Selina, une mère de 42 ans de Perth, se retrouve coincée dans un cycle d'accumulation et d'évitement quand il s'agit de désencombrer. Son garage détient un monocycle qu'elle n'a jamais monté, un symbole des liens émotionnels que les gens forment souvent avec leurs possessions. Malgré ses aspirations vers le minimalisme, Selina admet qu'elle se penche davantage vers le maximalisme dans la pratique. En tant que personne atteinte de TDAH, elle décrit comment l'encombrement visuel déclenche des sentiments de stress. Pourtant, le défi va au-delà de la simple esthétique, sa tendance à éviter les tâches rend difficile le début du processus de désencombrement, conduisant à un sentiment d'épuisement et de honte.
Plus tôt cette année, le poids de l'encombrement accumulé a atteint un point de rupture, motivé par l'évolution des priorités de la vie et les exigences de la parentalité. Ce moment a suscité une réflexion plus profonde sur sa relation avec les biens matériels et les obstacles qui l'empêchent de lâcher prise.
Vous parcourez vos affaires, et vous vous dites: Oh, je me souviens quand j'ai acheté ceci, ou je me souviens quand je portais ceci, ou cela me rappelle cette mémoire que j'ai, Nor explique Norberg. Ces connexions rendent l'éloignement des biens émotionnellement complexe. De plus, l'acte de désencombrement peut facilement devenir une distraction. On peut se perdre dans le souvenir plutôt que dans l'action, ou faire face à l'énorme quantité d'articles et perdre de vue l'objectif. Pour Selina, la lutte est aggravée à la fois par la résistance interne et les attentes externes. Alors qu'elle cherche l'ordre pour des raisons personnelles, les pressions sociétales pour maintenir une maison bien rangée ajoutent une autre couche de complexité.
Le phénomène culturel connu sous le nom de "nettoyage de printemps" a évolué au-delà de ses racines traditionnelles dans les observances religieuses. Aujourd'hui, il est de plus en plus lié au mouvement plus large d'organisation et de simplification de son espace à mesure que le temps s'améliore. " Pour certaines personnes, le désordre conduit à un sentiment de soulagement et de clarté.

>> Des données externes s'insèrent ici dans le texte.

Lemma k_pieces_size m : (m <= k_cohorts t)%nat -> size_of (mjoin (k_piece <$> seq 0 m)) = Zsum (fun c => 2 * bytes_for (k_taken c)) (seq 0 m).
Proof. intros Hm. rewrite size_of_mjoin. apply Zsum_ext. intros c Hc%seq_cohort. apply k_piece_size. lia. Qed.

Lemma q_pieces_size m : (m <= q_cohorts t)%nat -> size_of (mjoin (q_piece <$> seq 0 m)) = Zsum (fun c => bytes_for (q_taken c)) (seq 0 m).
Proof. intros Hm. rewrite size_of_mjoin. apply Zsum_ext. intros c Hc%seq_cohort. apply q_piece_size. lia. Qed.

Lemma anchors_inside : 42 + 4 * rows <= size_of data.
Proof.
  assert (0 < k_cohorts t)%nat as Hc by (unfold k_cohorts; destruct (nr_adaptive t); lia). destruct (k_stream_inside 0 Hc) as [? ?].
  pose proof (bytes_for_nonneg _ (k_stream_nonneg 0%nat Hc)). lia.
Qed.

Lemma size_of_sliced : size_of sliced = sliced_size.
Proof.
  pose proof anchors_inside. pose proof rows_range. unfold sliced, sliced_size. rewrite !size_of_app, slice_header_size, !anchor_piece_size by lia.
  rewrite !selector_piece_size, k_pieces_size, q_pieces_size by lia. lia.
Qed.

Lemma sliced_size_bound : 0 <= sliced_size <= size_of data.
Proof.
  rewrite <- size_of_sliced. split; [apply size_of_nonneg|]. rewrite size_of_sliced. pose proof rows_range.
  assert (forall width, 0 <= width -> taken_bytes width <= selector_bytes t width) as Hsel.
  { intros width Hw. unfold taken_bytes, selector_bytes. destruct (nr_adaptive t); [|done]. apply bytes_for_mono. nia. }
  pose proof (Hsel 2 ltac:(lia)). pose proof (Hsel 3 ltac:(lia)). rewrite <- (ix_total _ _ Hindexed). unfold sliced_size, q_start, k_start.
  enough (Zsum (fun c => 2 * bytes_for (k_taken c)) (seq 0 (k_cohorts t)) <= Zsum (fun c => 2 * bytes_for (k_stream t c)) (seq 0 (k_cohorts t)) /\
          Zsum (fun c => bytes_for (q_taken c)) (seq 0 (q_cohorts t)) <= Zsum (fun c => bytes_for (q_stream t c)) (seq 0 (q_cohorts t))) by lia.
  split; apply Zsum_le; intros c Hc%seq_cohort.
  - destruct (k_taken_bounds c Hc) as (? & ? & ?). pose proof (bytes_for_mono (k_taken c) (k_stream t c)). lia.
  - destruct (q_taken_bounds c Hc) as (? & ? & ?). apply bytes_for_mono. lia.
Qed.

Lemma foldl_sizes (step : outcome Z -> nat -> outcome Z) (f : nat -> Z) l start :
  (forall c s, c ∈ l -> 0 <= s -> 0 <= f c -> s + f c <= 2 ^ 60 -> step (Ok s) c = Ok (s + f c)) -> (forall c, c ∈ l -> 0 <= f c) ->
  0 <= start -> start + Zsum f l <= 2 ^ 60 -> foldl step (Ok start) l = Ok (start + Zsum f l).
Proof using.
  revert start. induction l as [|c l IH]; intros start Hstep Hf Hs Hb; [unfold Zsum; simpl; by rewrite Z.add_0_r|].
  change (Zsum f (c :: l)) with (f c + Zsum f l) in *.
  assert (0 <= Zsum f l) by (apply Zsum_nonneg, Forall_forall; intros; apply Hf; by right).
  assert (0 <= f c) by (apply Hf; by left). cbn [foldl]. rewrite Hstep by (try (by left); lia).
  rewrite IH; [f_equal; lia|intros; apply Hstep; [by right|done..]|intros; apply Hf; by right|lia|lia].
Qed.


Context (Hdata : Forall is_byte data) (Hsmall : size_of data <= 2 ^ 60).

Lemma vector_holds : size_of data <= vector_max.
Proof. unfold vector_max, s64_max. lia. Qed.

Lemma row_range_nbytes_spec : row_range_nbytes t b e = Ok (size_of sliced).
Proof.
  rewrite size_of_sliced. pose proof sliced_size_bound as Hbound. pose proof rows_range. unfold s32_max in *. unfold row_range_nbytes, bad_range.
  destruct (_ || _ || _) eqn:?; [lia|]. rewrite u64_small by lia.
  assert (forall width, 0 < width <= 3 -> packed_size n width = Ok (bytes_for (n * width))) as Hsel.
  { intros width Hw. apply packed_size_iff; [lia..|]. unfold u64_max. split; [nia|done]. }
  assert ((if nr_adaptive t then k ← packed_size n 2; q ← packed_size n 3; Ok (k + q) else Ok 0) = Ok (taken_bytes 2 + taken_bytes 3)) as ->.
  { unfold taken_bytes. destruct (nr_adaptive t); [|done]. by rewrite !Hsel by lia. }
  assert (0 <= taken_bytes 2 /\ 0 <= taken_bytes 3) as [? ?] by (unfold taken_bytes; destruct (nr_adaptive t); [|done]; split; apply bytes_for_nonneg; nia).
  assert (forall c, c ∈ seq 0 (k_cohorts t) -> 0 <= 2 * bytes_for (k_taken c)) as Hkn.
  { intros c Hc%seq_cohort. destruct (k_taken_bounds c Hc) as (_ & ? & _). pose proof (bytes_for_nonneg (k_taken c)). lia. }
  assert (forall c, c ∈ seq 0 (q_cohorts t) -> 0 <= bytes_for (q_taken c)) as Hqn.
  { intros c Hc%seq_cohort. destruct (q_taken_bounds c Hc) as (_ & ? & _). by apply bytes_for_nonneg. }
  assert (0 <= Zsum (fun c => 2 * bytes_for (k_taken c)) (seq 0 (k_cohorts t))) by by apply Zsum_nonneg, Forall_forall.
  assert (0 <= Zsum (fun c => bytes_for (q_taken c)) (seq 0 (q_cohorts t))) by by apply Zsum_nonneg, Forall_forall.
  unfold sliced_size in *. cbn [mbind outcome_bind]. rewrite u64_small by lia.
  rewrite (foldl_sizes _ (fun c => 2 * bytes_for (k_taken c))); [cbn [mbind outcome_bind]|..|done|lia|lia].
  - rewrite (foldl_sizes _ (fun c => bytes_for (q_taken c))); [f_equal; lia| |done|lia|lia].
    intros c s Hc%seq_cohort ???. cbn [mbind outcome_bind].
    destruct (q_numbers c ltac:(lia)) as (_ & _ & -> & ? & ? & Htaken). pose proof (q_bits_range c ltac:(lia)).
    rewrite (u64_small (_ * nr_groups t)) by lia. replace (_ * nr_groups t * nr_group_size t) with ((rank_q t e c - rank_q t b c) * values) by lia.
    rewrite (u64_small (_ * values)) by lia. destruct (q_taken_bounds c ltac:(lia)) as (? & ? & ?). pose proof (ix_q_sound _ _ Hindexed c ltac:(lia)).
    rewrite (proj2 (packed_size_iff ((rank_q t e c - rank_q t b c) * values) (q_bits t c) (bytes_for (q_taken c)) ltac:(lia) ltac:(lia))) by (rewrite Htaken; split; [lia|done]).
    cbn [mbind outcome_bind]. rewrite u64_small by lia. done.
  - intros c s Hc%seq_cohort ???. cbn [mbind outcome_bind]. destruct (k_numbers c ltac:(lia)) as (_ & _ & -> & ? & Htaken & Hw).
    destruct (k_taken_bounds c ltac:(lia)) as (? & ? & ?). destruct (ix_k_sound _ _ Hindexed c ltac:(lia)) as [? _].
    destruct (Z.eqb_spec (rank_k t e c - rank_k t b c) 0) as [Hzero|Hzero]; cbn [negb].
    + assert (k_taken c = 0) as -> by (rewrite <- Htaken, Hzero; lia). change (bytes_for 0) with 0. f_equal. lia.
    + rewrite u64_small by lia. specialize (Hw ltac:(lia)).
      rewrite (proj2 (packed_size_iff ((rank_k t e c - rank_k t b c) * nr_groups t) (k_bits t c) (bytes_for (k_taken c)) ltac:(lia) ltac:(lia))) by (rewrite Htaken; split; [lia|done]).
      cbn [mbind outcome_bind]. rewrite (u64_small (2 * _)) by lia. rewrite u64_small by lia. done.
Qed.

(** *** Its pieces *)

Lemma pieces_bytes {A} (f : A -> list Z) l : (forall a, Forall is_byte (f a)) -> Forall is_byte (mjoin (f <$> l)).
Proof using. intros Hf. induction l as [|a l IH]; [constructor|]. simpl. by apply Forall_app. Qed.

Lemma sliced_bytes : Forall is_byte sliced.
Proof.
  unfold sliced, slice_header, anchor_piece, selector_piece. rewrite !Forall_app. split_and!; try apply le_bytes_are_bytes; try by apply slice_bytes.
  - destruct (nr_adaptive t); [apply packed_range_bytes|done].
  - apply pieces_bytes. intros c. apply Forall_app. split; apply packed_range_bytes.
  - destruct (nr_adaptive t); [apply packed_range_bytes|done].
  - apply pieces_bytes. intros c. apply packed_range_bytes.
Qed.
(** *** The collection *)

Context (X : exn -> Prop) (Hread : Reads X data (nr_read t)).

#[local] Notation batched := (if nr_read_batch t then true else false).

Lemma adds_k_cohort c : (c < k_cohorts t)%nat -> adds X data batched (slice_k_cohort t b e c) (k_piece c).
Proof.
  intros Hc. destruct (k_numbers c Hc) as (Hf & Ht & _ & _ & Htaken & _). destruct (k_taken_bounds c Hc) as (? & ? & ?).
  destruct (k_stream_inside c Hc) as [? ?]. pose proof rows_range. destruct (ix_k_sound _ _ Hindexed c Hc) as [Hs _]. unfold slice_k_cohort, k_piece.
  destruct (Z.eqb_spec (rank_k t b c) (rank_k t e c)) as [Heq|].
  { assert (k_taken c = 0) as -> by (rewrite <- Htaken, Heq, Z.sub_diag; lia). unfold packed_range. simpl. apply adds_ret. }
  rewrite Hf, Ht, (ix_scales _ _ Hindexed) , (ix_mins _ _ Hindexed) by done.
  pose proof (bytes_for_mono (k_first c + k_taken c) (k_stream t c) ltac:(lia)). pose proof (bytes_for_bound (k_stream t c) ltac:(lia)).
  pose proof vector_holds. apply adds_bind; (apply adds_append_range; [done..|lia|lia|lia|lia|lia]).
Qed.

Lemma adds_q_cohort c : (c < q_cohorts t)%nat -> adds X data batched (slice_q_cohort t b e c) (q_piece c).
Proof.
  intros Hc. destruct (q_numbers c Hc) as (Hf & Ht & _). destruct (q_taken_bounds c Hc) as (? & ? & ?).
  destruct (q_stream_inside c Hc) as [? ?]. pose proof (ix_q_sound _ _ Hindexed c Hc) as Hs. unfold slice_q_cohort, q_piece.
  rewrite Hf, Ht, (ix_values _ _ Hindexed) by done. pose proof (bytes_for_mono (q_first c + q_taken c) (q_stream t c) ltac:(lia)). pose proof (bytes_for_bound (q_stream t c) ltac:(lia)).
  pose proof vector_holds. apply adds_append_range; [done..|lia|lia|lia|lia|lia].
Qed.

Lemma adds_selected stream offset width : 0 < width <= 3 -> (nr_adaptive t = true -> selects data stream offset (selector_bytes t width)) ->
  adds X data batched (if nr_adaptive t then selected_bits stream b (u32 n) width else mret tt) (selector_piece stream width).
Proof.
  intros Hw Hsel. unfold selector_piece, selector_bytes in *. destruct (nr_adaptive t); [|apply adds_ret].
  destruct (Hsel eq_refl) as (Hs & Hsize & _). pose proof rows_range. unfold s32_max in *.
  assert (u32 n = n) as -> by (unfold u32; apply Z.mod_small; lia). unfold selected_bits. rewrite !u64_small by nia.
  apply adds_direct. intros output Ho. rewrite packed_range_size in Ho by nia.
  assert (0 <= b * width /\ 0 <= n * width /\ b * width + n * width <= rows * width <= 2 ^ 31 * 3) as (? & ? & ?) by nia.
  pose proof (bytes_for_mono (b * width + n * width) (rows * width) ltac:(lia)).
  replace (b * width) with (8 * 0 + b * width) at 2 by lia. eapply append_packed_range_spec; [done|apply memory_reads|unfold size_max, vector_max, u64_max, s64_max in *; lia..].
Qed.

Lemma adds_collect_rows : adds X data batched (collect_rows t b e) sliced.
Proof.
  pose proof rows_range. pose proof vector_holds. unfold s32_max in *. unfold collect_rows. assert (u32 n = n) as Hn by (unfold u32; apply Z.mod_small; lia).
  pose proof (k_stream_inside 0) as Hk. assert (0 < k_cohorts t)%nat by (unfold k_cohorts; destruct (nr_adaptive t); lia).
  destruct (Hk ltac:(done)) as [? ?]. pose proof (bytes_for_nonneg _ (k_stream_nonneg 0%nat ltac:(done))).
  destruct (ix_anchors _ _ Hindexed) as [-> ->]. unfold sliced. rewrite Hn.
  apply adds_bind; [apply adds_append_bytes|].
  apply adds_bind; [apply adds_append_anchors; first [done|lia|unfold within; lia]|].
  apply adds_bind; [apply adds_append_anchors; first [done|lia|unfold within; lia]|].
  apply adds_bind; [rewrite <- Hn at 1; apply (adds_selected _ (42 + 4 * rows)); [lia|apply (ix_k_selects _ _ Hindexed)]|].
  apply adds_bind; [apply adds_for_each; intros c Hc%seq_cohort; by apply adds_k_cohort|].
  apply adds_bind; [rewrite <- Hn at 1; apply (adds_selected _ (k_start t 4)); [lia|apply (ix_q_selects _ _ Hindexed)]|].
  apply adds_for_each; intros c Hc%seq_cohort; by apply adds_q_cohort.
Qed.

(** Whichever reader the table has, the slice is [sliced], or the reader throws. *)
Lemma slice_attempt : (forall batch, nr_read_batch t = Some batch -> ReadsBatch X data batch) ->
  attempt X (slice_rows_blob t b e) sliced.
Proof.
  intros Hbatch. unfold slice_rows_blob. rewrite row_range_nbytes_spec. cbn [mbind outcome_bind].
  pose proof vector_holds as Hv. pose proof sliced_size_bound as Hs. rewrite <- size_of_sliced in Hs.
  unfold bad_range. destruct (_ || _ || _) eqn:?; [lia|]. destruct (Z.ltb_spec vector_max (size_of sliced)); [lia|].
  assert (planned data batched nothing_collected) as Hempty by (constructor; [constructor..|done]).
  pose proof (adds_collect_rows _ Hempty) as Hadds. specialize (Hadds ltac:(unfold nothing_collected, size_of at 1; simpl; lia)).
  destruct (collect_rows t b e nothing_collected) as [[u|ex] c]; [|done]. destruct Hadds as [Hc Hr]. change (resolved data nothing_collected) with ([] : list Z) in Hr. simpl in Hr.
  destruct (nr_read_batch t) as [batch|] eqn:Hb.
  - apply (attempt_bind _ _ _ (perfect data (batch_spans c))); [apply (Hbatch _ eq_refl)|].
    + unfold batch_spans. apply Forall_app. split; apply Forall_fmap; [eapply Forall_impl; [apply (pl_reads _ _ _ Hc)|]|eapply Forall_impl; [apply (pl_outputs _ _ _ Hc)|]].
      * by intros r [? _].
      * by intros r [? _].
    + simpl. by rewrite resolve_perfect.
  - simpl. destruct (pl_direct _ _ _ Hc eq_refl) as (H1 & H2 & H3). unfold resolved in Hr. rewrite H2, H3 in Hr. simpl in Hr. by rewrite Hr.
Qed.

End Range.
End Table.

(** A piece of a tensor, and the bits in it. *)
Lemma slice_piece pre piece post : slice (pre ++ piece ++ post) (size_of pre) (size_of piece) = piece.
Proof. unfold slice, size_of. by rewrite !Nat2Z.id, drop_app_length, take_app_length. Qed.

Lemma bits_piece pre piece post i count :
  Forall is_byte (pre ++ piece ++ post) -> 0 <= i -> 0 <= count -> i + count <= 8 * size_of piece ->
  bits (le_value (pre ++ piece ++ post)) (8 * size_of pre + i) count = bits (le_value piece) i count.
Proof.
  intros Hb ???. pose proof (size_of_nonneg pre). pose proof (size_of_nonneg piece). pose proof (size_of_nonneg post).
  transitivity (bits (le_value (slice (pre ++ piece ++ post) (size_of pre) (size_of piece))) i count); [|by rewrite slice_piece].
  rewrite slice_value; [|done|unfold within; rewrite !size_of_app; lia]. by rewrite bits_bits by lia.
Qed.
(** The id index of a table can be built when the table has an [id] and an
    [author_id] column and its ids are hashable data. *)
Lemma author_by_id_defined df :
  LStr "id" ∈ df_columns df →
  LStr "author_id" ∈ df_columns df →
  (∀ j, Forall (fun r => ∃ k, classify_key (cell r j) = Hashable k) (df_rows df)) →
  ∃ d, author_by_id df = Ok d.
Proof.
  intros (j & Hj & Hcj)%column_pos_Some Hauthor Hcells.
  unfold author_by_id, set_index. rewrite Hj.
  destruct (mapM_as_label (df_rows df) j (Hcells j)) as [idx ->].
  cbn [mbind py_bind]. unfold df_getitem. cbn [df_columns].
  destruct (column_pos_Some (LStr "author_id") (delete j (df_columns df)))
    as (i & -> & _); [by eapply elem_of_delete_other|].
  by eexists.
Qed.

(** The ways a lookup in an index fails: the key is not there, or it
    cannot be hashed. A table with the two columns and no rows has the empty
    index, in which every lookup fails. *)
Lemma dict_getitem_raises (d : gmap label pyval) (k : pyval) :
  raises (dict_getitem d k) ↔
  match classify_key k with
  | Hashable l => d !! l = None
  | _ => True
  end.
Proof.
  unfold raises, dict_getitem.
  destruct (classify_key k) as [l| |].
  - destruct (d !! l); split; intros H; try done.
    + by destruct H.
    + by exists KeyError.
  - split; [done|]. by exists TypeError.
  - split; [done|]. by exists KeyError.
Qed.

Lemma author_by_id_no_rows :
  author_by_id (mkDF [] [LStr "id"; LStr "author_id"] []) = Ok ∅.
Proof. reflexivity. Qed.

Lemma utils_unbound member : utils_RType_value module_globals member = Raise NameError.
Proof. reflexivity. Qed.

Grisham prévient que l'image idéalisée d'une maison parfaitement rangée sur les médias sociaux peut créer un stress supplémentaire. Lorsque les gens ne parviennent pas à répondre à ces normes irréalistes, ils peuvent éprouver de la culpabilité ou de l'autocritique, renforçant les émotions négatives au lieu de favoriser le bien-être. L'association entre la propreté et la moralité est un autre facteur influençant les perceptions du désordre.
Il peut exercer une pression excessive sur les individus pour qu'ils se conforment à certains idéaux, ce qui peut exacerber l'anxiété ou l'insatisfaction. Plutôt que de considérer le désencombrement comme un impératif moral, Grisham préconise une approche plus flexible, qui reconnaît la complexité du comportement humain et la diversité des préférences personnelles.
Dans de tels cas, il est essentiel de s'attaquer aux causes profondes, et pas seulement à l'environnement physique. Comprendre les dimensions psychologiques de l'encombrement aide à faire la différence entre les efforts d'organisation de routine et les situations nécessitant un soutien professionnel. Pour Selina, la voie à suivre implique de concilier son désir de simplicité avec la réalité de ses habitudes et de ses attachements émotionnels. Elle reconnaît la nécessité de faire face à ses tendances d'évitement et d'explorer des stratégies qui s'alignent sur ses circonstances uniques. Que ce soit par des étapes progressives, des pratiques de pleine conscience ou la recherche de conseils, le voyage vers une relation plus équilibrée avec les possessions reste en cours.
En fin de compte, la clé réside dans la reconnaissance que le désencombrement ne consiste pas à atteindre un état idéal, mais à cultiver un lien durable et significatif avec son environnement.